The problem :: Retype verbatim the lines of the listing, from the very first through the line with "answered; a request".

Provided entries ::
(** A step at any time, whatever providers, client and other tasks do: a request that is
    answered; a request whose client goes away, which gives up what it reserved; a spawned
    task, which gives up its reservation when it cannot store it; a reconciliation pass,
    which gives up what was tried ten times; a task or a pass that is cut at an await because
    the process ends; and a new process, for which the tasks that were left are gone. *)
Inductive system_step : System -> System -> Prop :=
| step_answered others upstream request_id headers request t t' w w' lost resp :
    chat_completions others rfc3339 upstream post no_inserts state request_id headers request None (t, w)
      = (Done resp, (t', w')) ->
    system_step (mkSystem w lost) (mkSystem w' lost)
| step_dropped others upstream request_id headers request dl t t' w w' lost :
    chat_completions others rfc3339 upstream post no_inserts state request_id headers request (Some dl) (t, w)
      = (Elapsed, (t', w')) ->
    system_step (mkSystem w lost)
      (mkSystem w' (lost ++ grants_from (length (w_calls (aw_vault w)))
                              (skipn (length (w_calls (aw_vault w))) (w_calls (aw_vault w')))))
| step_task arrival client writer_others before task after t t' w w' lost :
    aw_spawned w = before ++ task :: after ->
    run_task arrival client writer_others task None (t, with_spawned w (before ++ after)) = (Done tt, (t', w')) ->
    system_step (mkSystem w lost)
      (mkSystem w' (if (db && sql_ok (aw_vault w) (aw_vault w'))%bool then lost
                    else lost ++ option_list (task_reservation task)))
| step_reconcile t t' w v' lost counts :
    reconcile_once post no_inserts db_error vc None (t, aw_vault w) = (Done counts, (t', v')) ->
    system_step (mkSystem w lost)
      (mkSystem (with_vault w v') (lost ++ tried_out (aw_vault w)))
| step_task_killed arrival client writer_others before task after dl t t' w w' lost :
    aw_spawned w = before ++ task :: after ->
    run_task arrival client writer_others task (Some dl) (t, with_spawned w (before ++ after)) = (Elapsed, (t', w')) ->
    system_step (mkSystem w lost) (mkSystem w' (lost ++ option_list (task_reservation task)))
| step_reconcile_killed dl t t' w v' lost :
    reconcile_once post no_inserts db_error vc (Some dl) (t, aw_vault w) = (Elapsed, (t', v')) ->
    system_step (mkSystem w lost) (mkSystem (with_vault w v') (lost ++ tried_out (aw_vault w)))
| step_restarted reg w lost :
    system_step (mkSystem w lost)
      (mkSystem (restarted reg w) (lost ++ flat_map (fun task => option_list (task_reservation task)) (aw_spawned w))).
(* ===== verification/Service.v ===== *)
(** * Many requests on one breaker

    Requests that run at the same time share the circuit breakers.  Here a deployment with one
    provider and no vault: whatever the requests that run concurrently do to each other, each
    resolves the probe it takes, so the proxy never wedges.  ([Stranded] shows what two
    providers, or a vault, do to it.)  The concurrency is that of the registry: every access of
    a request is atomic, and the accesses of different requests interleave in any way. *)

From S2P Require Import Prelude Machine RustStr Timed Config Errors Types Router Complexity.
From S2P Require Import CircuitBreaker Retry Storage Vault Http Handlers Frames Billing Liveness Disconnect.

(** ** Programs under any deadline

    [runs_to dl m st Q R]: [m] does not panic; if it ends it is in time and in [Q], and if it
    is cut or waits for ever the state it leaves is in [R]. *)

Definition in_time (dl : option Instant) (t : Instant) : Prop :=
  match dl with Some d => t <= d | None => True end.

Definition runs_to {S A} (dl : option Instant) (m : Timed S A) (st : Instant * S)
    (Q : A -> Instant * S -> Prop) (R : S -> Prop) : Prop :=
  match m dl st with
  | (Done a, st') => in_time dl (fst st') /\ Q a st'
  | (Elapsed, st') | (Hung, st') => R (snd st')
  | (Panicked, _) => False
  end.

Section RunsTo.
Context {S : Type}.
Implicit Types (st : Instant * S) (dl : option Instant).

Lemma rt_bind {A B} dl (m : Timed S A) (k : A -> Timed S B) st Q R :
  runs_to dl m st (fun a st' => in_time dl (fst st') -> runs_to dl (k a) st' Q R) R -> runs_to dl (t_bind m k) st Q R.
Proof.
  unfold runs_to, t_bind. destruct (m dl st) as [[a| | |] p]; [|done..]. intros [Ht Hk]. by apply Hk.
Qed.

Lemma rt_mono {A} dl (m : Timed S A) st (Q Q' : A -> Instant * S -> Prop) (R R' : S -> Prop) :
  runs_to dl m st Q R -> (forall a st', in_time dl (fst st') -> Q a st' -> Q' a st') ->
  (forall s, R s -> R' s) -> runs_to dl m st Q' R'.
Proof. unfold runs_to. destruct (m dl st) as [[a| | |] p]; auto. intros [Ht HQ] HQ' _. auto. Qed.
(* ===== verification/TypeSafety.v ===== *)
(** * The billing state is well typed

    Amounts leave the program as 64-bit unsigned words and sit in a signed column, and a row
    of the pending table is a tagged union kept in untyped columns.  In every state the system
    reaches, calls, rows and tasks have the types the code reads them back at. *)

From S2P Require Import Prelude Machine RustStr Timed Config Errors Types Router Complexity.
From S2P Require Import CircuitBreaker Retry Storage Vault Sse Http Handlers Frames Billing Liveness.
From S2P Require Import Disconnect Streaming Reservations.

Definition call_typed (c : VaultCall) : Prop :=
  match c with
  | CallReserve _ amount _ _ => in_u64 amount
  | CallSettle _ actual _ => in_u64 actual
  | CallRelease _ _ => True
  end.

(** The tag and the amount of a settlement, before and after the table. *)
Definition tagged {A} (P : A -> Prop) (tag : string) (amount : option A) : Prop :=
  (tag = "settle" /\ exists a, amount = Some a /\ P a) \/ (tag = "release" /\ amount = None).

Definition row_typed (r : PendingRow) : Prop :=
  tagged in_i64 (row_type r) (row_amount r) /\ 0 <= row_attempts r.
Definition settlement_typed (s : PendingSettlement) : Prop :=
  tagged in_u64 (settlement_type s) (amount_msats s).

Record vault_typed (v : World) : Prop := {
  vt_calls : Forall (fun c => call_typed (lc_call c)) (w_calls v);
  vt_rows : Forall row_typed (rows (w_pending v));
}.

Record well_typed `{Watch} (w : AppWorld) : Prop := {
  wt_vault : vault_typed (aw_vault w);
  wt_tasks : Forall task_wf (aw_spawned w);
}.

(** A typed settlement makes a typed row, and a typed row is fetched as a typed settlement. *)
Lemma stored_typed s id at_second :
  settlement_typed s ->
  row_typed (mkRow id (settlement_type s) (ps_reservation_id s) (option_map as_i64 (amount_msats s))
               (ps_metadata s) at_second 0).
Proof.
  intros [(Ht & a & Ha & Hr)|(Ht & Ha)]; (split; [|cbn; lia]); cbn; rewrite Ha; [left|by right].
  split; [done|]. exists (as_i64 a). split; [done|]. apply as_i64_range.
Qed.

Lemma fetched_typed r : row_typed r -> settlement_typed (snd (fst (fetched r))).
Proof.
  intros [[(Ht & a & Ha & Hr)|(Ht & Ha)] _]; unfold settlement_typed; cbn; rewrite Ha; [left|by right].
  split; [done|]. exists (as_u64 a). split; [done|]. apply as_u64_range.
Qed.

Section Typed.
Context `{Watch} `{HttpDeps} `{ScorerDeps} `{UnicodeCase} `{SerdeJson} `{!VaultSerde} `{SqlOrder} `{JsonText}.
Context (rfc3339 : Instant -> string).
Context (post : nat -> VaultCall -> Duration * result VaultReply SendError).
Context (db_error : nat -> option string) (db : bool) (state : AppState) (vc : VaultClient).
Hypothesis vault_on : st_vault state = Some vc.

#[local] Instance typed_invariant : VaultInvariant vault_typed call_typed settlement_typed.
Proof.
  split; [split|..]; try (intros v x [Hc Hr]; by split).
  - intros v c Hok [Hc Hr]. split; [|done]. apply Forall_app. by repeat constructor.
  - intros v now s Hs [Hc Hr]. split; [done|]. cbn. unfold insert_row. destruct (_ || _)%bool; [done|].
    apply Forall_app. split; [done|]. constructor; [by apply stored_typed|constructor].
  - intros v id [Hc Hr]. split; [done|]. rewrite List.Forall_forall in *. cbn. intros r Hin.
    apply filter_In in Hin as [Hin _]. auto.
  - intros v id [Hc Hr]. split; [done|]. rewrite List.Forall_forall in *. cbn. intros r Hin.
    apply in_map_iff in Hin as (q & <- & Hq). destruct (_ =? _)%Z; [|auto].
    destruct (Hr q Hq) as [Ht Ha]. split; [exact Ht|cbn; lia].
  - intros v r c [Hc Hr] Hin Hcall. rewrite List.Forall_forall in Hr. destruct (Hr r Hin) as [Ht _].
    unfold call_of in Hcall. destruct Ht as [(Ht & a & Hamount & Ha)|[Ht Hamount]];
      rewrite Ht, ?Hamount in Hcall; cbn in Hcall.
    + destruct (metadata_from_str _); [|done]. injection Hcall as <-. apply as_u64_range.
    + by injection Hcall as <-.
Qed.

(** The whole handler, whatever its exit. *)
Lemma chat_typed others upstream request_id headers request :
  evolves (invariant well_typed)
    (chat_completions others rfc3339 upstream post no_inserts state request_id headers request).
Proof.
  apply evolves_chat; [exact _| | | | |].
  - split; [intros w now op [Hv Ht]|intros w l [Hv Ht]]; by split.
  - split; [intros n w [Hv Ht]|intros n name w [Hv Ht]]; by split.
  - intros w d [Hv Ht]. by split.
  - intros w t Hwf [Hv Ht]. split; [done|]. cbn. apply Forall_app. by repeat constructor.
  - intros vc' agent amount cid m Ha. apply (evolves_zoom _ (invariant vault_typed)).
    + unfold reserve. apply evolves_bind; [exact _| |auto with arb].
      by apply (holds_post post vault_typed call_typed settlement_typed).
    + by intros w s' Hs [Hv Ht]; split; [apply Hs|].
Qed.

Lemma task_covers_typed task : task_wf task -> covers call_typed settlement_typed task.
Proof.
  intros Hwf. split.
  - intros c. destruct task as [rid msats md|rid reason|sk]; cbn in *; [by intros [= <-]..|].
    by destruct (sk_reservation_id sk); intros [= <-].
  - intros s. destruct task as [rid msats md|rid reason|sk]; cbn in *; [intros [= <-]; left; cbn; eauto|intros [= <-]; by right|].
    destruct (sk_reservation_id sk); intros [= <-]. by right.
Qed.

#[local] Abbreviation step := (system_step rfc3339 post db_error db state vc).

(** A task, over or cut. *)
Lemma task_typed before task after w w' :
  aw_spawned w = before ++ task :: after -> aw_spawned w' = before ++ after ->
  (forall I okc oks, TaskInvariant I okc oks -> covers okc oks task -> I (aw_vault w) -> I (aw_vault w')) ->
  well_typed w -> well_typed w'.
Proof.
  intros Hs Hs' Hholds [Hv Ht]. rewrite Hs in Ht. apply Forall_app in Ht as [Hb Ht].
  inversion Ht as [|? ? Htask Ha]; subst. split; [|rewrite Hs'; by apply Forall_app].
  exact (Hholds _ _ _ _ (task_covers_typed task Htask) Hv).
Qed.

Lemma reconcile_typed dl t t' w v' out :
  reconcile_once post no_inserts db_error vc dl (t, aw_vault w) = (out, (t', v')) ->
  well_typed w -> well_typed (with_vault w v').
Proof.
  intros Hr [Hv Ht]. split; [|exact Ht].
  exact (evolves_run _ _ _ _ _ _ (holds_reconcile post db_error vault_typed _ _ vc) Hr Hv).
Qed.

Lemma step_typed s s' : step s s' -> well_typed (sy_world s) -> well_typed (sy_world s').
Proof.
  destruct 1 as [others up rid hd rq t t' w w' lost resp Hr|others up rid hd rq dl t t' w w' lost Hr
                |arr cl wo before task after t t' w w' lost Hs Hr|t t' w v' lost counts Hr
                |arr cl wo before task after dl t t' w w' lost Hs Hr|dl t t' w v' lost Hr|reg w lost];
    cbn [sy_world]; intros Hw.
  - exact (evolves_run _ _ _ _ _ _ (chat_typed others up rid hd rq) Hr Hw).
  - exact (evolves_run _ _ _ _ _ _ (chat_typed others up rid hd rq) Hr Hw).
  - destruct (run_task_ran _ _ _ _ _ vault_on _ _ _ _ _ _ _ _ Hr) as [Hs' Hran].
    eapply task_typed; [exact Hs|exact Hs'| |exact Hw]. intros I okc oks HI Hcov. by eapply holds_task_ran.
  - by eapply reconcile_typed.
  - destruct (run_task_cut _ _ _ _ _ vault_on _ _ _ _ _ _ _ _ _ Hr) as [Hs' Hcut].
    eapply task_typed; [exact Hs|exact Hs'| |exact Hw]. intros I okc oks HI Hcov. by eapply holds_task_cut.
  - by eapply reconcile_typed.
  - destruct Hw as [[Hc Hr] _]. split; [by split|constructor].
Qed.

(** C15: types.  In every state the system reaches, whatever is answered, dropped, stored and
    replayed: every amount the vault was ever sent and every amount a task holds is a 64-bit
    unsigned word; every row of the pending table is a settle with an amount that fits its
    signed column, or a release without one, with a count of attempts that is not negative;
    and what the reconciliation fetches from the table is a settlement of those types again. *)
Theorem billing_is_well_typed reg d s :
  star step (system_start reg d) s ->
  well_typed (sy_world s) /\
  Forall (fun r => settlement_typed (snd (fst (fetched r)))) (rows (w_pending (aw_vault (sy_world s)))).
Proof.
  intros Hs. assert (Hw : well_typed (sy_world s)).
  { eapply (star_invariant step (fun s => well_typed (sy_world s))); [|exact Hs|by repeat constructor].
    intros s1 s2 Hi Hst. by eapply step_typed. }
  split; [exact Hw|]. eapply List.Forall_impl; [|apply Hw]. exact fetched_typed.
Qed.

End Typed.

Section TypeSafetyWitness.
#[local] Existing Instances AsciiCase VersionedWatch InsertionOrder json_bill deps_bill http_bill serde_run text_stream.

Lemma billing_is_well_typed_witness : well_typed (sy_world replayed).
Proof.
  exact (proj1 (billing_is_well_typed clock post_run db_up true (state_ex (Some client_ex)) client_ex
    eq_refl _ _ _ replayed_reachable)).
Defined.

End TypeSafetyWitness.
(** Twenty rows would be pages 1 to 5 of four; page 2^30 + 1 shows the first one again. *)
Lemma page_offset_wraps_witness : page_offset (1 + 2 ^ 30) 4 = page_offset 1 4.
Proof. apply (page_offset_wraps 1 4 2); [lia|reflexivity|lia]. Defined.

Lemma stats_tiers_add_up_witness :
  exists r m, stats_handler query_config_ex (Some (unchanged table_ex)) 0 (stats_query_ex "tier") = Ok r /\
    sr_tiers r = Some m /\ totals m = 2.
Proof.
  destruct (stats_handler query_config_ex (Some (unchanged table_ex)) 0 (stats_query_ex "tier")) as [r|e] eqn:E;
    [|vm_compute in E; discriminate E].
  destruct (stats_tiers_add_up _ _ _ _ _ E eq_refl) as (m & Hm & Ht & _).
  exists r, m. split; [reflexivity|]. split; [exact Hm|]. rewrite Ht.
  vm_compute in E. injection E as <-. reflexivity.
Defined.

Lemma stats_models_add_up_witness :
  exists r m, stats_handler query_config_ex (Some (unchanged table_ex)) 0 (stats_query_ex "model") = Ok r /\
    sr_models r = Some m /\ totals m = 2 /\ m !! "claude" = Some zeroed.
Proof.
  destruct (stats_handler query_config_ex (Some (unchanged table_ex)) 0 (stats_query_ex "model")) as [r|e] eqn:E;
    [|vm_compute in E; discriminate E].
  assert (Hr : sr_since r = "2025-12-25T00:00:00+00:00" /\ sr_until r = "2027-01-01T00:00:00+00:00")
    by (vm_compute in E; injection E as <-; split; reflexivity).
  destruct Hr as [Hs Hu].
  destruct (stats_models_add_up _ _ _ _ _ E eq_refl) as (m & Hm & Ht & _ & Hz & _).
  - vm_compute. repeat constructor; simpl; intuition discriminate.
  - rewrite Hs, Hu. vm_compute. repeat constructor; simpl; intuition discriminate.
  - exists r, m. split; [reflexivity|]. split; [exact Hm|]. split.
    + rewrite Ht, Hs, Hu. vm_compute. reflexivity.
    + apply Hz; [vm_compute; tauto|]. rewrite Hs, Hu. intros g [<-|[]]. vm_compute. discriminate.
Defined.

(** Two logged models that differ in case only: one of them is lost. *)
Definition clash_table : RequestsTable :=
  let upper := log_ex "c3" "2026-01-01T00:00:02Z" true in
  insert_log {| correlation_id := "c3"; timestamp := timestamp upper; rl_model := "GPT-4O";
                rl_provider := None; rl_policy := None; rl_streaming := false; rl_input_tokens := None;
                rl_output_tokens := None; rl_cost_sats := None; rl_provider_cost_sats := None;
                rl_latency_ms := 1; rl_success := true; rl_error_status := None;
                rl_error_message := None; rl_complexity_score := None; rl_tier := None |} table_ex.

Example clashing_models_lose_rows :
  match stats_handler query_config_ex (Some (unchanged clash_table)) 0 (stats_query_ex "model") with
  | Ok r => (se_total (sr_totals r), option_map totals (sr_models r))
  | Err _ => (0, None)
  end = (3, Some 1).
Proof. vm_compute. reflexivity. Qed.

End QueryWitnesses.
Definition with_models (p : ProviderConfig) (models : list string) : ProviderConfig := {|
  p_name := p_name p; p_url := p_url p; p_api_key := p_api_key p; p_models := models;
  p_input_rate := p_input_rate p; p_output_rate := p_output_rate p; p_base_fee := p_base_fee p;
  p_tier := p_tier p; p_auto_discover := p_auto_discover p |}.

Section Discovery.
Context (fetch : string -> option ApiKey -> result ModelsReply string).

Definition discover_one (p : ProviderConfig) : ProviderConfig :=
  if negb (p_auto_discover p) then p
  else
    match fetch (str_trim_end_char "/" (p_url p) +:+ "/models") (p_api_key p) with
    | Ok resp =>
        if is_success (mp_status resp) then
          match mp_models resp with
          | Ok model_ids => with_models p model_ids
          | Err _ => p
          end
        else p
    | Err _ => p
    end.

Definition discover_models (ps : list ProviderConfig) : list ProviderConfig := map discover_one ps.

Answer to this problem ::
(** A step at any time, whatever providers, client and other tasks do: a request that is
    answered; a request whose client goes away, which gives up what it reserved; a spawned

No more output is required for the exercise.